(** An apple after the pickup test against the bike [b]: the same apple,
    collected if it was or if a body part is at less than 35 from it. *)
Definition pickedUp (b : Bike) (a a' : Entity.t) : Prop :=
  Entity.x a' = Entity.x a /\ Entity.y a' = Entity.y a /\
  Entity.r a' = Entity.r a /\
  truthy (Entity.collected a')
  = truthy (Entity.collected a)
    || existsb (near b (Entity.x a) (Entity.y a)) bikeParts.

(** An apple later in the same level: at the same place, and collected
    if it was. *)
Definition appleKept (a a' : Entity.t) : Prop :=
  Entity.x a' = Entity.x a /\ Entity.y a' = Entity.y a /\
  (truthy (Entity.collected a) = true -> truthy (Entity.collected a') = true).

(** What a physics step leaves of the level: sticks, terrain, killers,
    keys and camera as they are, the flower in place and unlocked if it
    was, the apples kept. *)
Definition levelKept (s s' : State) : Prop :=
  sticks s' = sticks s /\ terrain s' = terrain s /\ killers s' = killers s /\
  keys s' = keys s /\ camera s' = camera s /\
  Flower.x (flower s') = Flower.x (flower s) /\
  Flower.y (flower s') = Flower.y (flower s) /\
  (Flower.unlocked (flower s) = true -> Flower.unlocked (flower s') = true) /\
  Forall2 appleKept (apples s) (apples s').

(** * Properties *)

(** ** Comparisons on concrete numbers *)

Lemma Rltb_true (a b : R) : a < b -> Rltb a b = true.
Proof. intros H. unfold Rltb. destruct (Rlt_dec a b); [reflexivity | contradiction]. Qed.

Lemma Rltb_false (a b : R) : b <= a -> Rltb a b = false.
Proof. intros H. unfold Rltb. destruct (Rlt_dec a b); [lra | reflexivity]. Qed.

Lemma Rltb_lt (a b : R) : Rltb a b = true <-> a < b.
Proof.
  unfold Rltb. destruct (Rlt_dec a b); split; intros H;
    try reflexivity; try assumption; try discriminate; contradiction.
Qed.

Lemma Reqb_true (a b : R) : a = b -> Reqb a b = true.
Proof. intros H. unfold Reqb. destruct (Req_dec_T a b); [reflexivity | contradiction]. Qed.

Lemma Reqb_false (a b : R) : a <> b -> Reqb a b = false.
Proof. intros H. unfold Reqb. destruct (Req_dec_T a b); [contradiction | reflexivity]. Qed.

Lemma hypot_nonneg (a b : R) : 0 <= hypot a b.
Proof. unfold hypot. apply sqrt_pos. Qed.

Lemma hypot_axis_r (a : R) : 0 <= a -> hypot a 0 = a.
Proof.
  intros H. unfold hypot.
  replace (a * a + 0 * 0) with (a * a) by ring.
  apply sqrt_square, H.
Qed.

Lemma hypot_axis_l (b : R) : 0 <= b -> hypot 0 b = b.
Proof.
  intros H. unfold hypot.
  replace (0 * 0 + b * b) with (b * b) by ring.
  apply sqrt_square, H.
Qed.

(** A distance is at least its horizontal part. *)
Lemma hypot_ge (a b c : R) : 0 <= c -> c <= a -> c <= hypot a b.
Proof.
  intros Hc Hca. unfold hypot.
  rewrite <- (sqrt_square c Hc).
  apply sqrt_le_1_alt. nra.
Qed.

Lemma hypot_zero (a b : R) : hypot a b = 0 -> a = 0 /\ b = 0.
Proof.
  unfold hypot. intros H.
  apply sqrt_eq_0 in H; [ | nra ].
  split; nra.
Qed.
(** One data item.  Every nested item starts at least one byte further,
    so [fuel] above the length of the input is never exhausted. *)
Fixpoint decode (fuel : nat) (b : bytes) : outcome (cbor * bytes) :=
  match fuel, b with
  | O, _ => Raise eof
  | _, [] => Raise eof
  | S fuel', c :: rest =>
      let major := (N_of_ascii c / 32)%N in
      let ai := (N_of_ascii c mod 32)%N in
      if (major =? 7)%N then
        if (ai =? 20)%N then Return (CBool false, rest)
        else if (ai =? 21)%N then Return (CBool true, rest)
        else if (ai =? 22)%N then Return (CNone, rest)
        else if (ai =? 23)%N then Return (CUndefined, rest)
        else Raise (CBORDecodeError "special value outside the fragment")
      else
        '(arg, r) ← read_argument ai rest;
        if (major =? 0)%N then Return (CInt (Z.of_N arg), r)
        else if (major =? 1)%N then Return (CInt (- 1 - Z.of_N arg), r)
        else if (major =? 2)%N then
          '(s, r') ← split_bytes arg r; mret (CBytes s, r')
        else if (major =? 3)%N then
          '(s, r') ← split_bytes arg r;
          match decode_utf8 s with
          | Some t => mret (CText t, r')
          | None => Raise (CBORDecodeError "error decoding unicode string")
          end
        else if (major =? 4)%N then
          if (N.of_nat (length r) <? arg)%N then Raise eof
          else '(xs, r') ← decode_items (decode fuel') (N.to_nat arg) r;
               mret (CList xs, r')
        else if (major =? 5)%N then
          if (N.of_nat (length r) <? arg)%N then Raise eof
          else '(xs, r') ← decode_pairs (decode fuel') (N.to_nat arg) r;
               mret (CMap xs, r')
        else
          '(v, r') ← decode fuel' r; mret (CTag (Z.of_N arg) v, r')
  end.

(** [cbor2.loads]: the argument goes through [BytesIO], which takes
    [None] for no bytes at all and refuses whatever else is not
    bytes-like. *)
Definition cbor2_loads (s : cbor) : outcome cbor :=
  match s with
  | CBytes b => '(v, _) ← decode (S (length b)) b; mret v
  | CNone => Raise eof
  | _ => Raise (TypeError "a bytes-like object is required")
  end.

(** pycardano's [PlutusScript.from_version] and
    [NativeScript.from_primitive], as far as the classifier's examples go:
    a Plutus script is the byte string under its version, which is one of
    the integers 1, 2 and 3; a native script is a list that starts with a
    known type indicator, and what follows the indicator is not validated
    here. *)
Inductive script_model :=
| Native (primitive : list cbor)
| Plutus (version : Z) (script_data : bytes).

(** [bytes(x)] for what a decoded item can be. *)
Fixpoint byte_values (l : list cbor) : outcome bytes :=
  match l with
  | [] => Return []
  | CInt n :: r =>
      if (0 <=? n) && (n <? 256)
      then b ← byte_values r; mret (ascii_of_N (Z.to_N n) :: b)
      else Raise (ValueError "bytes must be in range(0, 256)")
  | _ :: _ => Raise (TypeError "object cannot be interpreted as an integer")
  end.

Definition to_bytes (x : cbor) : outcome bytes :=
  match x with
  | CBytes b => Return b
  | CInt n =>
      if n <? 0 then Raise (ValueError "negative count")
      else Return (replicate (Z.to_nat n) Ascii.zero)
  | CBool b => Return (if b then [Ascii.zero] else [])
  | CList l => byte_values l
  | _ => Raise (TypeError "cannot convert object to bytes")
  end.

Definition from_version (version script_data : cbor) : outcome script_model :=
  match version with
  | CInt n =>
      if (1 <=? n) && (n <=? 3) then b ← to_bytes script_data; mret (Plutus n b)
      else Raise (ValueError "No plutus script class found for version")
  | _ => Raise (ValueError "No plutus script class found for version")
  end.

Definition from_primitive (value : cbor) : outcome script_model :=
  match value with
  | CList (CInt t :: args) =>
      if (0 <=? t) && (t <=? 5) then Return (Native (CInt t :: args))
      else Raise (DeserializeException "Unknown script type indicator")
  | _ => Raise (DeserializeException "not a list")
  end.

Definition script_truthy (s : script_model) : bool :=
  match s with
  | Native _ => true
  | Plutus _ b => negb (bool_decide (b = []))
  end.

End Script.

(* ===================================================================== *)
(** * types/hydra_utxos.py                                                *)
(* ===================================================================== *)

Module Utxos.

Section WithInt.

(** The builtin [int] applied to text. *)
Variable int : string -> outcome Z.

Definition invalid_tx_id : exn := ValueError "Invalid TxId Format".

(** [isinstance(e, (ValueError, TypeError))]. *)
Definition is_ValueError_or_TypeError (e : exn) : bool :=
  match e with
  | ValueError _ | JSONDecodeError _ | TypeError _ => true
  | _ => false
  end.

(** [transaction_id, index = tx_id.split("#")]. *)
Definition unpack_two (pieces : list string) : outcome (string * string) :=
  match pieces with
  | [a; b] => Return (a, b)
  | _ :: _ :: _ :: _ => Raise (ValueError "too many values to unpack (expected 2)")
  | _ => Raise (ValueError "not enough values to unpack (expected 2)")
  end.

(** The [try] block that opens [to_utxo], with its [except] clause: the
    reference is split at ["#"] into a transaction id and an index. *)
Definition to_utxo_reference (tx_id : string) : outcome (string * Z) :=
  try_except
    ('(transaction_id, index) ← unpack_two (Text.split "#" tx_id);
     index ← int index;
     mret (transaction_id, index))
    is_ValueError_or_TypeError
    (fun _ => Raise invalid_tx_id).

End WithInt.

(** [f"{transaction_id}#{index}"], the reference [hydra_utxos] builds. *)
Definition tx_ref (transaction_id : string) (index : Z) : string :=
  transaction_id +:+ "#" +:+ pretty index.

Section WithOutputs.

(** pycardano's [UTxO] and the package's [HydraUTxO] are kept abstract:
    [hydra_utxos] uses [hydra_utxo] and the text and the index of the
    input. *)
Variables UTxO HydraUTxO : Type.
Variable hydra_utxo : UTxO -> outcome HydraUTxO.
Variable transaction_id : UTxO -> string.
Variable index : UTxO -> Z.

(** [await hydra_utxo(utxo)]: [hydra_utxo] is a plain function, and the
    dataclass instance it returns is no awaitable. *)
Definition await_hydra_utxo (v : HydraUTxO) : outcome HydraUTxO :=
  Raise (TypeError "object HydraUTxO can't be used in 'await' expression").

(** The [for] loop of [hydra_utxos]. *)
Fixpoint hydra_utxos_loop (utxos : list UTxO)
    (entries : list (string * HydraUTxO)) : outcome (list (string * HydraUTxO)) :=
  match utxos with
  | [] => Return entries
  | utxo :: rest =>
      let tx_ref := tx_ref (transaction_id utxo) (index utxo) in
      v ← hydra_utxo utxo;
      hydra_utxo_obj ← await_hydra_utxo v;
      hydra_utxos_loop rest (entries ++ [(tx_ref, hydra_utxo_obj)])
  end.

(** [hydra_utxos]: [dict(entries)] keeps the last entry of a key. *)
Definition hydra_utxos (utxos : list UTxO) : outcome (list (string * HydraUTxO)) :=
  entries ← hydra_utxos_loop utxos [];
  mret (foldl (fun d e => dict_set d (fst e) (snd e)) [] entries).

End WithOutputs.

End Utxos.

(* ===================================================================== *)
(** * providers/blockfrost_provider.py                                    *)
(* ===================================================================== *)

Module Blockfrost.

Section WithInt.

Variable int : string -> outcome Z.

(** [__to_assets]: the amounts of an output, each a unit and a quantity
    given as text. *)
Fixpoint __to_assets_loop (assets : list (string * string)) (result : Assets.Value)
    : outcome Assets.Value :=
  match assets with
  | [] => Return result
  | (unit, quantity) :: rest =>
      quantity ← int quantity;
      if quantity =? 0 then __to_assets_loop rest result
      else if quantity <? 0 then
        Raise (ValueError ("Negative quantity for unit " +:+ unit +:+ ": "
                             +:+ pretty quantity))
      else if String.eqb unit "lovelace" then
        __to_assets_loop rest
          {| Assets.coin := quantity;
             Assets.multi_asset := Assets.multi_asset result |}
      else if len unit <? 56 then
        Raise (ValueError ("Invalid unit length: " +:+ unit))
      else
        ma ← Assets.add_asset unit (prefix 56 unit) (suffix 56 unit) quantity
               (Assets.multi_asset result);
        __to_assets_loop rest
          {| Assets.coin := Assets.coin result; Assets.multi_asset := ma |}
  end.

Definition __to_assets (assets : list (string * string)) : outcome Assets.Value :=
  __to_assets_loop assets {| Assets.coin := 0; Assets.multi_asset := [] |}.

End WithInt.

End Blockfrost.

□ □ □ □

• **What you will do**
All lines in the data above from the one with "Flower.x (flower s')" through the one with "Lemma Rltb_false (a" must be repeated exactly, and no others.

• **Exercise answer**
  Flower.x (flower s') = Flower.x (flower s) /\
  Flower.y (flower s') = Flower.y (flower s) /\
  (Flower.unlocked (flower s) = true -> Flower.unlocked (flower s') = true) /\
  Forall2 appleKept (apples s) (apples s').

(** * Properties *)

(** ** Comparisons on concrete numbers *)

Lemma Rltb_true (a b : R) : a < b -> Rltb a b = true.
Proof. intros H. unfold Rltb. destruct (Rlt_dec a b); [reflexivity | contradiction]. Qed.

Lemma Rltb_false (a b : R) : b <= a -> Rltb a b = false.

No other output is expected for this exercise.